What the exercise asks> Below are several entries. Transcribe exactly those lines that fall from the one with "and the outcome" through the one with "Local Open Scope list_scope.", end lines included.

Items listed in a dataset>
(** * AI-assisted academic search: the query-generation and paper-search pipeline

    Shallow embedding of the two helper functions of [app.py],
    [generate_queries] and [search_papers], together with the parts of the
    Python runtime they rest on: [str] methods, [json.loads], truthiness,
    and the outcome of the two outbound calls (the hosted model and the
    paper-search endpoint), which are inputs of the model. *)

From Stdlib Require Import Ascii String.
From Stdlib Require Import List NArith ZArith Bool Lia DecimalString.
Import ListNotations.
Local Open Scope list_scope.

(* ===================================================================== *)
(** ** Python exceptions and the error monad *)
(* ===================================================================== *)

(** The exceptions the two functions can let escape.  [app.py] defines no
    exception class of its own; these are the classes of the interpreter
    and of the [requests] library. *)
Inductive exn : Type :=
| IndexError                     (* list index out of range *)
| JSONDecodeError                (* json.loads / Response.json on invalid text *)
| AttributeError                 (* .get on a value that is not a dict *)
| TypeError                      (* iteration over a value that is not iterable *)
| Timeout                        (* requests.exceptions.Timeout *)
| ConnectionError                (* requests.exceptions.ConnectionError *)
| HTTPError (status : Z)         (* Response.raise_for_status *)
| ModelError (msg : string).     (* anything model.generate_content raises *)

Inductive result (A : Type) : Type :=
| Ok (a : A)
| Raise (e : exn).
Arguments Ok {A} a.
Arguments Raise {A} e.

Definition bind {A B : Type} (m : result A) (k : A -> result B) : result B :=
  match m with
  | Ok a => k a
  | Raise e => Raise e
  end.

Notation "x <- m ;; k" := (bind m (fun x => k))
  (at level 61, m at next level, right associativity).

(* ===================================================================== *)
(** ** Python text *)
(* ===================================================================== *)

Module Text.

(** A Python [str] is a sequence of Unicode code points. *)
Definition char : Type := N.
Definition str : Type := list char.
Bind Scope N_scope with char.

(** Literals: every character of a Rocq string is read as its code point. *)
Definition py (s : string) : str := map N_of_ascii (list_ascii_of_string s).

Definition nl : str := [10%N].            (* "\n" *)
Definition dquote : str := [34%N].        (* the double-quote character *)
Definition quoted (s : string) : str := dquote ++ py s ++ dquote.

Definition char_in (lo hi c : char) : bool := ((lo <=? c) && (c <=? hi))%N.

(** [str.isspace] on one code point: the characters [str.strip()] removes. *)
Definition isspace (c : char) : bool :=
  (char_in 9 13 c || char_in 28 32 c || (c =? 133) || (c =? 160)
   || (c =? 5760) || char_in 8192 8202 c || (c =? 8232) || (c =? 8233)
   || (c =? 8239) || (c =? 8287) || (c =? 12288))%N.

Fixpoint lstrip (s : str) : str :=
  match s with
  | [] => []
  | c :: r => if isspace c then lstrip r else s
  end.

Definition rstrip (s : str) : str := rev (lstrip (rev s)).

(** [s.strip()] *)
Definition strip (s : str) : str := rstrip (lstrip s).

(** [s.startswith(p)] *)
Fixpoint startswith (s p : str) : bool :=
  match p, s with
  | [], _ => true
  | _ :: _, [] => false
  | a :: p', b :: s' => (a =? b)%N && startswith s' p'
  end.

(** [s.endswith(p)] *)
Definition endswith (s p : str) : bool := startswith (rev s) (rev p).

(** Leftmost occurrence of the non-empty separator [sep] in [s]: the text
    before it and the text after it. *)
Fixpoint str_partition (sep s : str) : option (str * str) :=
  if startswith s sep then Some ([], skipn (length sep) s)
  else match s with
       | [] => None
       | c :: r =>
           match str_partition sep r with
           | Some (before, after) => Some (c :: before, after)
           | None => None
           end
       end.

(** [s.split(sep, 1)]: at most one split, at the leftmost occurrence. *)
Definition split1 (s sep : str) : list str :=
  match str_partition sep s with
  | Some (before, after) => [before; after]
  | None => [s]
  end.

(** [s.rsplit(sep, 1)]: at most one split, at the rightmost occurrence. *)
Definition rsplit1 (s sep : str) : list str :=
  match str_partition (rev sep) (rev s) with
  | Some (after_r, before_r) => [rev before_r; rev after_r]
  | None => [s]
  end.

(** [l[i]] on a list, for [i >= 0]. *)
Definition getitem {A : Type} (l : list A) (i : nat) : result A :=
  match nth_error l i with
  | Some x => Ok x
  | None => Raise IndexError
  end.

Fixpoint str_eqb (a b : str) : bool :=
  match a, b with
  | [], [] => true
  | x :: a', y :: b' => (x =? y)%N && str_eqb a' b'
  | _, _ => false
  end.

End Text.
Import Text.

(* ===================================================================== *)
(** ** JSON values as Python objects *)
(* ===================================================================== *)

Module Json.

(** A Python [float] read from a JSON literal.  The decimal literal is kept
    exactly ([mant * 10 ^ exp10]); of the rounding to a binary double only
    what truthiness needs is modelled, see [float_nonzero]. *)
Inductive pyfloat : Type :=
| Fdec (mant : Z) (exp10 : Z)
| Fnan
| Finf
| Fneginf.

(** What [json.loads] returns: [None], [bool], [int], [float], [str],
    [list], and [dict] with [str] keys in insertion order. *)
#[warnings="-register-all"] Inductive json : Type :=
| JNull
| JBool (b : bool)
| JInt (z : Z)
| JFloat (f : pyfloat)
| JStr (s : str)
| JArr (items : list json)
| JObj (members : list (str * json)).

Definition dict : Type := list (str * json).

(** [d.get(k)] on the association list of a [dict]; keys are unique. *)
Fixpoint dict_get (d : dict) (k : str) : option json :=
  match d with
  | [] => None
  | (k', v) :: d' => if str_eqb k' k then Some v else dict_get d' k
  end.

(** [d[k] = v]: an existing key keeps its position and takes the new value,
    a new key goes to the end. *)
Fixpoint dict_set (d : dict) (k : str) (v : json) : dict :=
  match d with
  | [] => [(k, v)]
  | (k', v') :: d' =>
      if str_eqb k' k then (k', v) :: d' else (k', v') :: dict_set d' k v
  end.

(** A literal that is not zero as a double: the nearest double to a
    non-zero decimal is [0.0] exactly when its magnitude is at most
    [2 ^ -1075] (half the least subnormal; the tie rounds to even). *)
Definition float_nonzero (f : pyfloat) : bool :=
  match f with
  | Fdec m e =>
      if (m =? 0)%Z then false
      else if (0 <=? e)%Z then true
      else (10 ^ (- e) <? Z.abs m * 2 ^ 1075)%Z
  | Fnan | Finf | Fneginf => true
  end.

(** [bool(v)]: Python truthiness. *)
Definition truthy (v : json) : bool :=
  match v with
  | JNull => false
  | JBool b => b
  | JInt z => negb (z =? 0)%Z
  | JFloat f => float_nonzero f
  | JStr s => match s with [] => false | _ :: _ => true end
  | JArr l => match l with [] => false | _ :: _ => true end
  | JObj d => match d with [] => false | _ :: _ => true end
  end.

(** *** Lexer of [json.loads]

    One pass over the text, one character at a time. *)

Inductive token : Type :=
| TLBrace | TRBrace | TLBrack | TRBrack | TColon | TComma
| TString (s : str)
| TAtom (lexeme : str).       (* a number, true, false, null, NaN, Infinity *)

Inductive lexmode : Type :=
| LTop                                   (* between tokens *)
| LAtom (acc : str)                      (* in a number or a word; reversed *)
| LStr (acc : str) (hi : bool)           (* in a string; decoded text reversed;
                                            [hi]: its last character is a high
                                            surrogate written as an escape *)
| LEsc (acc : str) (hi : bool)           (* after a backslash *)
| LHex (acc : str) (hi : bool) (ds : list N).  (* after \u, digits so far *)

Definition is_json_ws (c : char) : bool :=
  ((c =? 32) || (c =? 9) || (c =? 10) || (c =? 13))%N.

Definition is_digit (c : char) : bool := char_in 48 57 c.

Definition is_atom_char (c : char) : bool :=
  (is_digit c || char_in 65 90 c || char_in 97 122 c
   || (c =? 45) || (c =? 43) || (c =? 46))%N.

Definition hex_value (c : char) : option N :=
  if is_digit c then Some (c - 48)%N
  else if char_in 97 102 c then Some (c - 87)%N
  else if char_in 65 70 c then Some (c - 55)%N
  else None.

(** The character an escape [\c] stands for, [\u] apart. *)
Definition simple_escape (c : char) : option char :=
  (if (c =? 34) then Some 34            (* \ then a double quote *)
   else if (c =? 92) then Some 92       (* \ then \ *)
   else if (c =? 47) then Some 47       (* \/ *)
   else if (c =? 98) then Some 8        (* \b *)
   else if (c =? 102) then Some 12      (* \f *)
   else if (c =? 110) then Some 10      (* \n *)
   else if (c =? 114) then Some 13      (* \r *)
   else if (c =? 116) then Some 9       (* \t *)
   else None)%N.

Definition is_high_surrogate (c : char) : bool := char_in 55296 56319 c.
Definition is_low_surrogate (c : char) : bool := char_in 56320 57343 c.

(** End of a [\uXXXX] escape of value [v]: a low surrogate right after an
    escaped high surrogate joins it into one code point. *)
Definition finish_u (acc : str) (hi : bool) (v : char) : lexmode :=
  match acc with
  | h :: acc' =>
      if hi && is_low_surrogate v
      then LStr ((65536 + (N.lor (N.shiftl (h - 55296) 10) (v - 56320)))%N :: acc')
                false
      else LStr (v :: acc) (is_high_surrogate v)
  | [] => LStr [v] (is_high_surrogate v)
  end.

Definition top_step (c : char) : option (lexmode * list token) :=
  (if is_json_ws c then Some (LTop, [])
   else if (c =? 34) then Some (LStr [] false, [])
   else if (c =? 123) then Some (LTop, [TLBrace])
   else if (c =? 125) then Some (LTop, [TRBrace])
   else if (c =? 91) then Some (LTop, [TLBrack])
   else if (c =? 93) then Some (LTop, [TRBrack])
   else if (c =? 58) then Some (LTop, [TColon])
   else if (c =? 44) then Some (LTop, [TComma])
   else if is_atom_char c then Some (LAtom [c], [])
   else None)%N.

Definition lex_step (m : lexmode) (c : char) : option (lexmode * list token) :=
  match m with
  | LTop => top_step c
  | LAtom acc =>
      if is_atom_char c then Some (LAtom (c :: acc), [])
      else match top_step c with
           | Some (m', ts) => Some (m', TAtom (rev acc) :: ts)
           | None => None
           end
  | LStr acc hi =>
      if (c =? 34)%N then Some (LTop, [TString (rev acc)])
      else if (c =? 92)%N then Some (LEsc acc hi, [])
      else if (c <? 32)%N then None                 (* control character *)
      else Some (LStr (c :: acc) false, [])
  | LEsc acc hi =>
      if (c =? 117)%N then Some (LHex acc hi [], [])
      else match simple_escape c with
           | Some d => Some (LStr (d :: acc) false, [])
           | None => None
           end
  | LHex acc hi ds =>
      match hex_value c with
      | None => None
      | Some d =>
          let ds' := ds ++ [d] in
          if (length ds' =? 4)%nat
          then Some (finish_u acc hi (fold_left (fun a x => (16 * a + x)%N) ds' 0%N), [])
          else Some (LHex acc hi ds', [])
      end
  end.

Answer to this exercise>
    and the outcome of the two outbound calls (the hosted model and the
    paper-search endpoint), which are inputs of the model. *)

From Stdlib Require Import Ascii String.
From Stdlib Require Import List NArith ZArith Bool Lia DecimalString.
Import ListNotations.
Local Open Scope list_scope.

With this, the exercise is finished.